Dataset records
========================================

Lemma wait_while_no_wait (blocked : os_queue -> bool)
      (wakes : list (option os_queue)) (q : os_queue) :
  blocked q = true -> wait_while blocked wakes 0 q = Some (false, q).
Proof. intros H. destruct wakes; cbn [wait_while]; by rewrite H. Qed.

Lemma ring_distinct (h c j cap : Z) :
  0 <= j < c -> c < cap -> (h + j) mod cap <> (h + c) mod cap.
Proof.
  intros Hj Hc Heq.
  assert (H : ((h + c) - (h + j)) mod cap = 0)
    by (rewrite Zminus_mod, Heq, Z.sub_diag; apply Z.mod_0_l; lia).
  replace (h + c - (h + j)) with (c - j) in H by lia.
  rewrite Z.mod_small in H by lia. lia.
Qed.

(** Sending to a queue with room. *)
Lemma queue_send_appends_core
      (wakes : list (option os_queue)) (q : os_queue) (it : list Z)
      (timeout_ms : Z) :
  queue_inv q -> q_item_size q <= Z.of_nat (length it) ->
  q_count q < q_capacity q ->
  exists q',
    os_queue_send wakes (Some q) (Some it) timeout_ms = Some (true, Some q')
    /\ queue_inv q'
    /\ queued q' = queued q ++ [take (Z.to_nat (q_item_size q)) it].
Proof.
  intros (Hcap & Hsz & Hprod & Hbuf & Hhead & Hcount & Htail) Hit Hroom.
  unfold os_queue_send.
  rewrite wait_while_ready by (apply Z.eqb_neq; lia).
  assert (Ht : 0 <= q_tail q < q_capacity q)
    by (rewrite Htail; apply Z.mod_pos_bound; lia).
  assert (Hoff : size_t_of (q_tail q * q_item_size q)
                 = q_tail q * q_item_size q)
    by (unfold size_t_of; apply Z.mod_small; nia).
  rewrite Hoff.
  destruct (memcpy (q_buf q) (q_tail q * q_item_size q) it (q_item_size q))
    as [buf|] eqn:Ecpy.
  2:{ unfold memcpy in Ecpy. rewrite decide_True in Ecpy by nia. done. }
  cbn [mbind option_bind]. eexists. split; [reflexivity|].
  pose proof (memcpy_length _ _ _ _ _ Ecpy) as Hlen.
  assert (Hst1 : size_t_of (q_tail q + 1) = q_tail q + 1)
    by (unfold size_t_of; apply Z.mod_small; lia).
  assert (Hst2 : size_t_of (q_count q + 1) = q_count q + 1)
    by (unfold size_t_of; apply Z.mod_small; lia).
  rewrite Hst1, Hst2. split.
  + unfold queue_inv. cbn [q_buf q_item_size q_capacity q_head q_tail q_count].
    rewrite Hlen. repeat (split; [lia|]).
    rewrite Htail, Z.add_mod_idemp_l by lia. f_equal. lia.
  + unfold queued. cbn [q_head q_count q_capacity].
    replace (Z.to_nat (q_count q + 1)) with (S (Z.to_nat (q_count q)))
      by lia.
    rewrite seq_S, fmap_app. cbn [fmap list_fmap Nat.add]. f_equal.
    * apply list_fmap_ext. intros n j Hj.
      apply lookup_seq in Hj as [-> Hj]. cbn [Nat.add].
      unfold ring_slot. cbn [q_item_size q_buf].
      assert (Hr : 0 <= (q_head q + Z.of_nat n) mod q_capacity q
                   < q_capacity q) by (apply Z.mod_pos_bound; lia).
      apply (ring_slot_memcpy_other q (q_tail q) _ it buf);
        [lia|lia|lia| |nia|done].
      rewrite Htail. apply ring_distinct; lia.
    * f_equal. unfold ring_slot. cbn [q_item_size q_buf].
      rewrite Z2Nat.id by lia. rewrite <- Htail.
      by apply (ring_slot_memcpy_same q (q_tail q) it buf); [lia|lia|].
Qed.
(** X13: for a merchant id that no row carries, and for a missing id, the
    statistics are those of an empty set of rows: counts 0, rate 0,
    amounts 0, no state in either breakdown. *)
Theorem stats_of_absent_merchant (df : DataFrame) (merchant : cell) (ids : Series)
    (st : MerchantStats) :
  getitem df "Merchant ID" = Ok ids →
  merchant ∉ ids ∨ pd.isna merchant = true →
  calculate_merchant_stats df merchant = Ok st →
  total_txns st = 0
  ∧ success_txns st = 0
  ∧ (success_rate st == 0)%Q
  ∧ total_amount st = fzero
  ∧ success_amount st = fzero
  ∧ state_counts st = ∅
  ∧ state_amounts st = ∅.
Proof.
  intros Hids Habsent Hst.
  assert (Hmask : Forall (λ b, b = false) ((λ c, py_eq c merchant) <$> ids)).
  { apply Forall_fmap, list.Forall_forall. intros c Hc. simpl.
    destruct (py_eq c merchant) eqn:Heq; [| done].
    apply py_eq_eq in Heq as [-> Hna]. destruct Habsent; [done | congruence]. }
  assert (Hcol : ∀ rows key s, merchant_rows df merchant = Ok rows →
            getitem rows key = Ok s → s = []).
  { intros rows key s Hrows Hs. unfold merchant_rows in Hrows. rewrite Hids in Hrows.
    injection Hrows as <-. apply getitem_getitem_mask in Hs as (col & _ & ->).
    by apply select_no_match. }
  pose proof (calculate_merchant_stats_success_amount _ _ _ Hst)
    as (rows' & states' & amounts' & ys & Hrows' & Hstates' & Hamounts' & Hys & Hsuccess).
  apply calculate_merchant_stats_Ok in Hst
    as (rows & states & amounts & xs & Hrows & Hstates & Hamounts & Hxs
        & Htotal & Hsucc & Hrate & Hsum & Hcounts & Hby_state).
  rewrite (Hcol _ _ _ Hrows Hstates) in *. rewrite (Hcol _ _ _ Hrows Hamounts) in *.
  rewrite (Hcol _ _ _ Hrows' Hstates') in *. rewrite (Hcol _ _ _ Hrows' Hamounts') in *.
  injection Hxs as <-. injection Hys as <-.
  assert (Hzero : total_txns st = 0).
  { rewrite Htotal. unfold merchant_rows in Hrows. rewrite Hids in Hrows.
    injection Hrows as <-. unfold len, getitem_mask. cbn [index_len].
    by rewrite filter_true_no_match. }
  split_and!; try done.
  rewrite Hrate, Hzero, Hsucc. reflexivity.
Qed.

Lemma stats_of_absent_merchant_witness :
  ∃ st, calculate_merchant_stats three_rows (CStr "M9") = Ok st
    ∧ total_txns st = 0 ∧ state_counts st = ∅ ∧ total_amount st = fzero.
Proof.
  eexists. split; [vm_compute; reflexivity |].
  destruct (stats_of_absent_merchant three_rows (CStr "M9")
              [CStr "M1"; CStr "M1"; CStr "M2"] _ eq_refl
              ltac:(left; rewrite !not_elem_of_cons; split_and!;
                    [discriminate | discriminate | discriminate | apply not_elem_of_nil])
              eq_refl)
    as (Htotal & _ & _ & Hamount & _ & Hcounts & _).
  by split_and!.
Defined.

(** X14: a table that lacks one of the three columns the function reads
    makes it raise [KeyError], in the order it reads them: [Merchant ID],
    then [State], then [Amount]. *)
Theorem stats_missing_column (df : DataFrame) (merchant : cell) :
  ("Merchant ID" ∉ columns df →
   calculate_merchant_stats df merchant = Raise KeyError)
  ∧ (∀ ids, getitem df "Merchant ID" = Ok ids → "State" ∉ columns df →
     calculate_merchant_stats df merchant = Raise KeyError)
  ∧ (∀ ids states, getitem df "Merchant ID" = Ok ids → getitem df "State" = Ok states →
     "Amount" ∉ columns df →
     calculate_merchant_stats df merchant = Raise KeyError).
Proof.
  assert (Hmissing : ∀ d mask key, key ∉ columns d →
            getitem (getitem_mask d mask) key = Raise KeyError).
  { intros d mask key Hkey. unfold getitem.
    by rewrite labelled_getitem_mask, (proj2 (labelled_nil_iff _ _) Hkey). }
  assert (Hpresent : ∀ d mask key col, getitem d key = Ok col →
            getitem (getitem_mask d mask) key = Ok (select mask col)).
  { intros d mask key col. unfold getitem. rewrite labelled_getitem_mask.
    destruct (labelled key (series d)) as [| c [| ? ?]]; try discriminate.
    by intros [= <-]. }
  split_and!.
  - intros Hkey. unfold calculate_merchant_stats, getitem.
    by rewrite (proj2 (labelled_nil_iff _ _) Hkey).
  - intros ids Hids Hkey. unfold calculate_merchant_stats. rewrite Hids.
    cbn [mbind outcome_bind]. by rewrite (Hmissing _ _ _ Hkey).
  - intros ids states Hids Hstates Hkey. unfold calculate_merchant_stats. rewrite Hids.
    cbn [mbind outcome_bind]. rewrite (Hpresent _ _ _ _ Hstates).
    cbn [mbind outcome_bind]. by rewrite (Hmissing _ _ _ Hkey).
Qed.

Lemma stats_missing_column_witness :
  calculate_merchant_stats two_state_headers (CStr "M1") = Raise KeyError.
Proof.
  apply (proj1 (stats_missing_column two_state_headers (CStr "M1"))).
  change ("Merchant ID" ∉ ["state"; "STATE"]).
  rewrite !not_elem_of_cons. split_and!; [discriminate | discriminate |].
  apply not_elem_of_nil.
Defined.

(** X15: [success_txns] is the entry of [state_counts] under [Remitted],
    and 0 when there is none: the success count and the breakdown never
    disagree. *)
Theorem success_txns_is_remitted_count (df : DataFrame) (merchant : cell)
    (st : MerchantStats) :
  calculate_merchant_stats df merchant = Ok st →
  success_txns st = default 0 (state_counts st !! CStr "Remitted").
Proof.
  intros (rows & states & amounts & xs & _ & _ & _ & _ & _ & -> & _ & _ & -> & _)
    %calculate_merchant_stats_Ok.
  rewrite value_counts_lookup. simpl. by destruct (occurrences _ states).
Qed.

Lemma success_txns_is_remitted_count_witness :
  success_txns three_rows_M1 = default 0 (state_counts three_rows_M1 !! CStr "Remitted").
Proof.
  apply (success_txns_is_remitted_count three_rows (CStr "M1")). vm_compute. reflexivity.
Defined.

(** ** The merchants of a table *)

Lemma unique_elem_of_iff (s : Series) (c : cell) : c ∈ unique s ↔ c ∈ s.
Proof.
  induction s as [| y s IH]; [done |]. simpl.
  rewrite !elem_of_cons, list_elem_of_filter, IH.
  destruct (decide (c = y)) as [-> | Hne]; [split; by left | tauto].
Qed.

Lemma unique_NoDup (s : Series) : NoDup (unique s).
Proof.
  induction s as [| y s IH]; [constructor |]. simpl. apply list.NoDup_cons. split.
  - rewrite list_elem_of_filter. by intros [Hne _].
  - by apply list.NoDup_filter.
Qed.

Lemma sum_list_fmap_add {A} (f g : A → nat) (l : list A) :
  sum_list ((λ x, f x + g x) <$> l) = sum_list (f <$> l) + sum_list (g <$> l).
Proof.
  induction l as [| x l IH]; [done |]. rewrite !fmap_cons. cbn [sum_list_with].
  rewrite IH. unfold id. lia.
Qed.

Lemma sum_list_fmap_zero {A} (l : list A) : sum_list ((λ _, 0) <$> l) = 0.
Proof.
  induction l as [| x l IH]; [done |]. rewrite fmap_cons. cbn [sum_list_with].
  by rewrite IH.
Qed.

(** Among merchants that are listed once each, a row's id is matched by
    one of them when it is not missing, and by none when it is. *)
Lemma sum_list_py_eq (ms : Series) (rid : cell) :
  NoDup ms → (pd.isna rid = false → rid ∈ ms) →
  sum_list ((λ m, if py_eq rid m then 1 else 0) <$> ms) = if pd.isna rid then 0 else 1.
Proof.
  assert (Heq : ∀ m, py_eq rid m = true ↔ rid = m ∧ pd.isna rid = false).
  { intros m. split.
    - intros [-> ?]%py_eq_eq. done.
    - intros [<- Hna]. destruct rid as [| s | x]; simpl in *; try done.
      + by apply bool_decide_eq_true.
      + destruct x; try done; by rewrite bool_decide_true. }
  induction 1 as [| m ms Hm Hnd IH]; intros Hin.
  - destruct (pd.isna rid); [done |]. by destruct (not_elem_of_nil rid); apply Hin.
  - rewrite fmap_cons. cbn [sum_list_with]. unfold id at 1.
    destruct (py_eq rid m) eqn:Hidm.
    + apply Heq in Hidm as [-> Hna]. rewrite Hna.
      replace (sum_list _) with 0; [done |]. symmetry. erewrite list_fmap_ext.
      * apply sum_list_fmap_zero.
      * intros i m2 Hm2. simpl. destruct (py_eq m m2) eqn:Hmm; [| done].
        apply Heq in Hmm as [-> _]. destruct Hm. by eapply list_elem_of_lookup_2.
    + rewrite IH; [done |]. intros Hna. pose proof (Hin Hna) as [-> |]%elem_of_cons; [| done].
      assert (py_eq m m = true) by by apply Heq. congruence.
Qed.

(** The rows are shared out among the merchants: summing, over merchants
    listed once each, the rows of each that satisfy [P] gives the rows
    with an rid that satisfy [P]. *)
Lemma partition_by_merchant {B} (P : B → Prop) `{∀ x, Decision (P x)}
    (ms ids : Series) (col : list B) :
  NoDup ms →
  (∀ c, c ∈ ids → pd.isna c = false → c ∈ ms) →
  sum_list ((λ m, length (filter P (select ((λ c, py_eq c m) <$> ids) col))) <$> ms)
  = length (filter P (select ((λ c, negb (pd.isna c)) <$> ids) col)).
Proof.
  intros Hnd. revert col. induction ids as [| rid ids IH]; intros col Hin.
  - simpl. apply sum_list_fmap_zero.
  - destruct col as [| x col].
    + simpl. apply sum_list_fmap_zero.
    + rewrite fmap_cons. cbn [select].
      erewrite list_fmap_ext.
      2:{ intros i m _.
          instantiate (1 := λ m, (if py_eq rid m then if decide (P x) then 1 else 0 else 0)
                                 + length (filter P (select ((λ c, py_eq c m) <$> ids) col))).
          simpl. destruct (py_eq rid m); [| done].
          rewrite filter_cons. by destruct (decide (P x)). }
      rewrite sum_list_fmap_add, IH by (intros c Hc; apply Hin; by right).
      destruct (decide (P x)) as [HP | HP].
      * rewrite sum_list_py_eq; [| done | by intros; apply Hin; [left |]].
        destruct (pd.isna rid); simpl; [done |]. by rewrite filter_cons, decide_True.
      * erewrite (list_fmap_ext _ (λ _, 0) ms)
          by (by intros i m _; simpl; destruct (py_eq rid m)).
        rewrite sum_list_fmap_zero.
        destruct (pd.isna rid); simpl; [done |]. by rewrite filter_cons, decide_False.
Qed.
(** C4.  With at most [k] vectors both clustering implementations return
    the vectors themselves, as the compressed vectors and as the
    centroids: [run_kmeans] without a call of KMeans (the result does not
    depend on it), [simple_kmeans_compression] without an iteration. *)
Theorem cluster_identity_fallback
    (KMeans : list (list F) -> Z -> Z -> result (list (list F) * list nat))
    (vectors : list (list F)) (k random_state : Z) (grid_step : F)
    (boundary_aware : bool) :
  (Z.of_nat (length vectors) <= k)%Z ->
  run_kmeans KMeans vectors k random_state = Ok (vectors, vectors) /\
  simple_kmeans_compression vectors k grid_step boundary_aware
  = Ok (vectors, vectors).
Proof.
  intros Hk. split.
  - apply run_kmeans_identity. exact Hk.
  - unfold simple_kmeans_compression.
    destruct (Z.leb_spec (Z.of_nat (length vectors)) k); [reflexivity|lia].
Qed.

End ClusterIdentity.

Section Witnesses.
Import msmarco_run_compression run_real_world_evaluation.
Local Open Scope float_scope.

Lemma cluster_identity_fallback_witness :
  (Z.of_nat (length Samples.two_vectors) <= 10)%Z /\
  run_kmeans no_KMeans Samples.two_vectors 10 42
  = Ok (Samples.two_vectors, Samples.two_vectors) /\
  simple_kmeans_compression Samples.two_vectors 10 0.1 true
  = Ok (Samples.two_vectors, Samples.two_vectors).
Proof.
  split; [cbn; lia|].
  apply (cluster_identity_fallback no_KMeans Samples.two_vectors
           10 42 0.1 true).
  cbn. lia.
Defined.

(** C6 as stated fails: with step -0.1 and [k = 0] the baseline strategy
    raises nothing and returns a compressed vector. *)
Lemma compress_baseline_nonpositive_returns :
  exists i : info,
    compress_baseline no_KMeans Samples.one_vector (-0.1) 0 42 0 1
    = Ok ([[0.1; 0.6000000000000001]], i) /\
    grid i = -0.1 /\ k i = 0%Z.
Proof. eexists. vm_compute. repeat split; reflexivity. Qed.

End Witnesses.

(** ** The depth of the pairwise summation *)

Section SummationDepth.
Local Open Scope nat_scope.

Lemma split_lengths (n : nat) :
  128 < n -> n / 2 - (n / 2) mod 8 < n /\ 0 < n / 2 - (n / 2) mod 8.
Proof.
  intros Hn.
  pose proof (Nat.div_mod_eq n 2).
  pose proof (Nat.mod_upper_bound n 2 ltac:(lia)).
  pose proof (Nat.mod_upper_bound (n / 2) 8 ltac:(lia)).
  lia.
Qed.

(** Every depth from the length of the array on gives the same sum: the
    bound is never what stops the splitting. *)
Lemma F64_pairwise_sum_depth (d d' : nat) (a : list float) :
  length a <= d -> length a <= d' ->
  F64.pairwise_sum d a = F64.pairwise_sum d' a.
Proof.
  revert d' a. induction d as [|d IH]; intros d' a Hd Hd'.
  - destruct a; [|cbn in Hd; lia]. destruct d'; reflexivity.
  - destruct d' as [|d'].
    + destruct a; [reflexivity|cbn in Hd'; lia].
    + cbn [F64.pairwise_sum].
      destruct (length a <? 8) eqn:E8; [reflexivity|].
      destruct (Nat.ltb_spec 128 (length a)) as [Hn|Hn]; [|reflexivity].
      destruct (split_lengths (length a) Hn) as [Hlt Hpos].
      rewrite (IH d' (take _ a)), (IH d' (drop _ a));
        rewrite ?length_take, ?length_drop; try lia.
      reflexivity.
Qed.

Lemma pairwise_sum_depth {F : Type} `{Scalar F} (d d' : nat) (a : list F) :
  length a <= d -> length a <= d' ->
  Np.pairwise_sum d a = Np.pairwise_sum d' a.
Proof.
  revert d' a. induction d as [|d IH]; intros d' a Hd Hd'.
  - destruct a; [|cbn in Hd; lia]. destruct d'; reflexivity.
  - destruct d' as [|d'].
    + destruct a; [reflexivity|cbn in Hd'; lia].
    + cbn [Np.pairwise_sum].
      destruct (length a <? 8) eqn:E8; [reflexivity|].
      destruct (Nat.ltb_spec 128 (length a)) as [Hn|Hn]; [|reflexivity].
      destruct (split_lengths (length a) Hn) as [Hlt Hpos].
      rewrite (IH d' (take _ a)), (IH d' (drop _ a));
        rewrite ?length_take, ?length_drop; try lia.
      reflexivity.
Qed.

End SummationDepth.

(** ** Sums in exact arithmetic *)

Section ExactSum.
Local Open Scope R_scope.

(** The sum of a list of reals. *)
Lemma fold_left_Rplus (xs : list R) (acc : R) :
  fold_left Rplus xs acc = acc + fold_left Rplus xs 0.
Proof.
  revert acc. induction xs as [|x xs IH]; intros acc; cbn [fold_left].
  - lra.
  - rewrite (IH (acc + x)), (IH (0 + x)). lra.
Qed.

Lemma fold_left_Rplus_app (xs ys : list R) :
  fold_left Rplus (xs ++ ys) 0
  = fold_left Rplus xs 0 + fold_left Rplus ys 0.
Proof. rewrite fold_left_app. apply fold_left_Rplus. Qed.

Lemma fold_left_Rplus_zip (r a : list R) :
  length r = length a ->
  fold_left Rplus (zip_with Rplus r a) 0
  = fold_left Rplus r 0 + fold_left Rplus a 0.
Proof.
  revert a. induction r as [|x r IH]; intros [|y a] Hl; try discriminate.
  - cbn. lra.
  - cbn [zip_with fold_left].
    rewrite (fold_left_Rplus _ (0 + (x + y))), (fold_left_Rplus r (0 + x)),
      (fold_left_Rplus a (0 + y)), IH by (cbn in Hl; lia).
    lra.
Qed.

Lemma add_blocks_real (blocks : nat) (r a : list R) :
  length r = 8%nat -> (8 * blocks <= length a)%nat ->
  length (Np.add_blocks blocks r a).1 = 8%nat /\
  fold_left Rplus (Np.add_blocks blocks r a).1 0
  + fold_left Rplus (Np.add_blocks blocks r a).2 0
  = fold_left Rplus r 0 + fold_left Rplus a 0.
Proof.
  revert r a. induction blocks as [|blocks IH]; intros r a Hr Ha.
  - cbn. auto.
  - cbn [Np.add_blocks]. cbn [sadd real_scalar].
    assert (Ht : length (take 8 a) = 8%nat) by (rewrite length_take; lia).
    destruct (IH (zip_with Rplus r (take 8 a)) (drop 8 a)) as [Hl Hs].
    + rewrite length_zip_with. lia.
    + rewrite length_drop. lia.
    + split; [exact Hl|]. rewrite Hs.
      rewrite fold_left_Rplus_zip by lia.
      rewrite <- (take_drop 8 a) at 3. rewrite fold_left_Rplus_app. lra.
Qed.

========================================

TASK GOAL: Each line of the entries above that includes "listed" counts once; state how many such lines there are, with the number as the only answer.

RESULT FOR THIS EXERCISE: 2